For ten long minutes, he was left staring at the clock with the Savarria and Co. logo. When Elsa came back, her eyes were red. She sounded sad, but calmer.
“It was fate, Juan,” she said. “We weren’t meant to be. Let’s not blame anyone. But it’s too late.”
“It’s not too late!” he protested. “I love you, Elsa. I’ve never stopped thinking of you. I only had one thing with me when I was rescued by those fishermen—a photo of you. I’ve kept it all these years. I had it scanned and saved on my computer before it fell apart. You were the last thing I looked at before passing out on my raft.”
“Ay, Juan,” she said with a heavy sigh. “That’s sweet, but I’
m married now. Vic told me you were too. Why destroy the lives we’ve built?”
“Because we only have one chance. Why did we agree to not be happy?” he asked, quoting from their favorite movie. He felt as if Subiela and his crew were around, filming them.
He leaned in and kissed her on the cheek.

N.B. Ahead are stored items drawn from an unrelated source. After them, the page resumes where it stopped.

(* ===== verification/KernelMain.v ===== *)
(** * The kernel's start: [Kernel/KernelMain.c]

    [kernel_main] composes every component: it checks the assembly kernel's API table and
    task, starts the drivers in order, and creates the desktop when graphics came up.
    The statics of all translation units together are the record [kernel]; the addresses
    the linker gave to handlers and buffers are [image]. *)
From stdpp Require Import list gmap strings.
From S2P Require Import Prelude Machine Runtime Ring Transport Storage Intel915 CursorFacts GraphicsSafety Intel915Init GraphicsSystem Azalia Vga Panic Ps2 UsbHost UsbMouse Mouse MouseHost Pointer Desktop.

Definition KERNEL_API_ADDRESS : Z := 0x80002200.
Definition KERNEL_API_MAGIC : Z := 0x4B415049.
Definition KERNEL_API_VERSION : Z := 1.
Definition KERNEL_IDLE_CALLBACK_ADDRESS : Z := 0x80002360.

(** The table [struct kernel_api] after its four words: each entry and its number of
    arguments, in order. *)
Definition kernel_api : list (string * nat) :=
  [("map_kernel_vga", 0); ("process_create", 1); ("process_create_protected32", 0);
   ("v86_process_create", 0); ("process_destroy", 1); ("process_slot_allocator_init", 0);
   ("process_slot_alloc", 1); ("process_slot_free", 1); ("process_prepare_test_task", 3);
   ("process_install_syscall_gateway", 1); ("test_heap", 0); ("enable_systemcall", 0); ("enable_vme", 0);
   ("pmm_init", 0); ("pmm_mark_range_free", 2); ("pmm_mark_range_used", 2); ("pmm_alloc_page", 0);
   ("pmm_free_page", 1); ("map_page", 3); ("heap_init", 0); ("heap_grow_one_page", 0);
   ("heap_grow_pages", 1); ("heap_alloc", 1); ("heap_free", 1); ("heap_coalesce", 0); ("heap_validate", 0);
   ("alloc_page_table", 0); ("free_page_table", 1); ("create_page_directory", 0);
   ("destroy_page_directory", 1); ("map_user_page", 4); ("unmap_page", 2); ("get_physical_address", 2);
   ("process_memory_init_heap_page", 1); ("process_memory_create", 0); ("v86_process_memory_create", 0);
   ("v86_map_low_memory", 1); ("gdt_allocator_init", 0); ("gdt_alloc_selector", 0);
   ("gdt_write_raw_descriptor", 3); ("gdt_free_selector", 1); ("gdt_write_segment_descriptor", 4);
   ("gdt_create_code_descriptor", 3); ("gdt_create_data_descriptor", 3); ("gdt_create_ldt_descriptor", 2);
   ("gdt_create_tss_descriptor", 1); ("gdt_create_tss_descriptor_with_limit", 2);
   ("ldt_alloc_selector", 2); ("ldt_write_raw_descriptor", 4); ("ldt_write_segment_descriptor", 5);
   ("process_create_random_ldt", 2); ("process_create_tss", 1); ("v86_process_create_tss", 1);
   ("create_kernel_tss", 0); ("process_heap_grow", 1); ("process_memory_destroy", 1); ("ptext", 1);
   ("scheduler_init", 0); ("scheduler_add_process", 1); ("scheduler_remove_process", 1);
   ("process_table_init", 0); ("process_register", 1); ("process_unregister", 1); ("process_get_by_id", 1)]%nat.

(** Link-time addresses. *)
Record image := {
  exception_dispatch_address : Z; lapic_dispatch_address : Z; ps2_interrupt_address : Z;
  cursor_service_address : Z; storage_syscall_address : Z; usb_host_address : Z;
  usb_interrupt_address : Z; configuration_address : Z; device_address : Z; audio_address : Z;
  audio_service_address : Z; background_address : Z;
  kernel_text : Z; kern_text : Z       (* the literals "kernel" and "kern" *)
}.

Record kernel := {
  k_panic : panic_statics; k_lapic : lapic_counts; k_ps2 : ps2_statics;
  k_mice : @mouse_unit mouse_kernel; k_audio : azalia_kernel
}.
#[export] Instance eta_kernel : Eta kernel := fun k =>
  Build_kernel (k_panic k) (k_lapic k) (k_ps2 k) (k_mice k) (k_audio k).

(** Code of one unit, run on the whole kernel's statics. *)
Definition within {S T A} (get : S -> T) (put : T -> S -> S) (m : code T A) : code S A := fun s =>
  let! r := m (get s) in Ret (fst r, put (snd r) s).

Definition k_vga (k : kernel) : vga_statics := p_vga (k_panic k).
Definition put_vga (v : vga_statics) (k : kernel) : kernel := k <| k_panic := (k_panic k) <| p_vga := v |> |>.
Definition k_gpu (k : kernel) : intel915_kernel := v_gpu (k_vga k).
Definition put_gpu (g : intel915_kernel) (k : kernel) : kernel := put_vga ((k_vga k) <| v_gpu := g |>) k.
Definition k_usb (k : kernel) : @usb mouse_kernel := mu_host (k_mice k).
Definition put_usb (u : usb) (k : kernel) : kernel := k <| k_mice := (k_mice k) <| mu_host := u |> |>.
Definition k_storage (k : kernel) : statics := storage (k_usb k).
Definition put_storage (s : statics) (k : kernel) : kernel := put_usb ((k_usb k) <| storage := s |>) k.
Definition k_pointer (k : kernel) : pointer := Build_pointer (client (k_usb k)) (k_gpu k).
Definition put_pointer (p : pointer) (k : kernel) : kernel :=
  put_gpu (pt_gpu p) (put_usb ((k_usb k) <| client := pt_mouse p |>) k).

Section KERNEL.
Context (fuel : nat) (im : image).

Definition kernel_background_service : code kernel unit :=
  within k_mice (fun m k => k <| k_mice := m |>)
    (usb_mouse_service fuel (configuration_address im) (device_address im)) ;*
  within k_pointer put_pointer mouse_cursor_service.

(** [str], [sldt] and [mov %cr3]; the descriptor tables are at 0x30010000. *)
Definition kernel_check_task_address_space : prog bus unit :=
  let! selector := access (ReadReg TR) in
  let selector := u16 selector in
  let! ldt := access (ReadReg LDTR) in
  let ldt := u16 ldt in
  let! cr3 := access (ReadReg CR3) in
  if (selector =? 0) || negb (selector .& 7 =? 0) then kpanic "Invalid kernel task selector" else
  let descriptor := 0x30010000 +% selector in
  let! low := load32 descriptor in
  let! high := load32 (descriptor + 4) in
  if negb (high .& 0x0000FF00 =? 0x00008B00)
  then kpanic "Kernel task descriptor is not a present busy 32-bit TSS" else
  let base := (low >>> 16) .| ((high .& 255) <<% 16) .| (high .& 0xFF000000) in
  if base =? 0 then kpanic "Kernel TSS has no base address" else
  let! tss_cr3 := load32 (base +% 0x1C) in
  if negb (tss_cr3 =? cr3) then kpanic "Kernel TSS CR3 does not match the active page directory" else
  let! tss_ldt := load16 (base +% 0x60) in
  if negb (tss_ldt =? ldt) then kpanic "Kernel TSS LDTR does not match the active LDT" else
  Ret tt.

(** [expected] is the array on the stack. *)
Definition kernel_runtime_self_test (expected : Z) : prog bus unit :=
  let! valid := api "heap_validate" [] in
  kassert (negb (valid =? 0)) "Heap was corrupt before C runtime test" ;;
  let! allocation := api "heap_alloc" [32] in
  kassert (negb (allocation =? 0)) "C runtime test allocation failed" ;;
  memset allocation 0xA5 32 ;;
  memset expected 0xA5 32 ;;
  let! order := memcmp allocation expected 32 in
  kassert (order =? 0) "memcmp(allocation, expected, sizeof(expected)) == 0" ;;
  let! length := strlen fuel (kernel_text im) in
  kassert (length =? 6) "strlen(kernel) == 6u" ;;
  let! order := strcmp fuel (kernel_text im) (kernel_text im) in
  kassert (order =? 0) "strcmp(kernel, kernel) == 0" ;;
  let! order := strncmp (kernel_text im) (kern_text im) 4 in
  kassert (order =? 0) "strncmp(kernel, kern, 4u) == 0" ;;
  api "heap_free" [allocation] ;;
  let! valid := api "heap_validate" [] in
  kassert (negb (valid =? 0)) "Heap was corrupt after C runtime test".

(** The words of the API table. *)
Definition check_api : prog bus unit :=
  let! magic := load32 KERNEL_API_ADDRESS in
  if negb (magic =? KERNEL_API_MAGIC) then kpanic "Assembly API magic mismatch" else
  let! version := load32 (KERNEL_API_ADDRESS + 4) in
  if negb (version =? KERNEL_API_VERSION) then kpanic "Assembly API version mismatch" else
  let! count := load32 (KERNEL_API_ADDRESS + 8) in
  if count <? 64 then kpanic "Assembly API table is incomplete" else Ret tt.

Definition kernel_main (expected : Z) : code kernel unit :=
  io check_api ;*
  within k_vga put_vga vga_capture_startup_font ;*
  io (exception_initialize (exception_dispatch_address im)) ;*
  io kernel_check_task_address_space ;*
  within k_lapic (fun l k => k <| k_lapic := l |>) (lapic_interrupt_initialize (lapic_dispatch_address im)) ;*
  io keyboard_driver_initialize ;*
  within k_usb put_usb (mouse_driver_initialize (cursor_service_address im)) ;*
  let* ok := within k_ps2 (fun p k => k <| k_ps2 := p |>) (ps2_keyboard_initialize (ps2_interrupt_address im)) in
  if negb ok then cpanic "PS/2 keyboard initialization failed" else
  io (kernel_runtime_self_test expected) ;*
  within k_storage put_storage (storage_initialize (storage_syscall_address im)) ;*
  within k_usb put_usb (usb_host_initialize fuel (usb_host_address im) (usb_interrupt_address im)) ;*
  within k_mice (fun m k => k <| k_mice := m |>)
    (usb_mouse_initialize fuel (configuration_address im) (device_address im)) ;*
  within k_audio (fun a k => k <| k_audio := a |>) (azalia_initialize (audio_address im) (audio_service_address im)) ;*
  io (store32 KERNEL_IDLE_CALLBACK_ADDRESS (background_address im)) ;*
  let* graphics := within k_gpu put_gpu intel915_initialize in
  if negb (graphics =? 0) then within k_gpu put_gpu desktop_create else cret tt.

“No,” she said, pushing him away gently. “It’s not worth it.”
“But, Elsa—”
She took the basket with the lobster tails and placed it in the sink, then crumpled the pages of newspaper and threw them in the trash. Juan waited, not understanding why she was busying herself with these ridiculous ordinary tasks when they were discussing the most important decision of their life.
“You should go now,” she said without looking at him. “Forget this conversation; forget me. You have a good life in America, and I have a good life in Spain. Let’s keep it that way. Maybe someday we’ll meet again.”
“You’re crazy!” Juan yelled. “How can you just tell me to forget this? I want to meet my son. What’s his name? Does he know—”
“You’re the one who’s crazy,” she replied. “Of course he doesn’t know, you idiot. No one does. Why the hell would you want to meet him now?”
“Because he’s my son!”
Her lower lip trembled. “You’re not meeting him.”
“Why?”
“Can you imagine the effect it would have on him to find out his father isn’t really his father? He’s at an American university that Savarria is paying for. What can you offer him?”
The inadequacy Juan had felt before returned. He couldn’t afford to put his son through college, much less an expensive one. He didn’t even have a home of his own! Supposing that Sharon agreed to take his son in, why should the kid want to move from the East Coast to Albuquerque? He hung his head and didn’t answer.
His humility seemed to soften Elsa. It always had when they’d fought. She moved closer to him, sliding her arms around his neck.
“I’m sorry, Juan. But I have to protect him. I want the best for Emilito.”
“You’re right, amor.”
He was thinking that he would look for the boy on his own once he got back home. How hard could it be? The kid’s name was Emilito Savarria, quite an unusual one, and he lived in Cambridge. Thank God for Google, as Sharon liked to say. Though a bit late, he was learning to scheme too.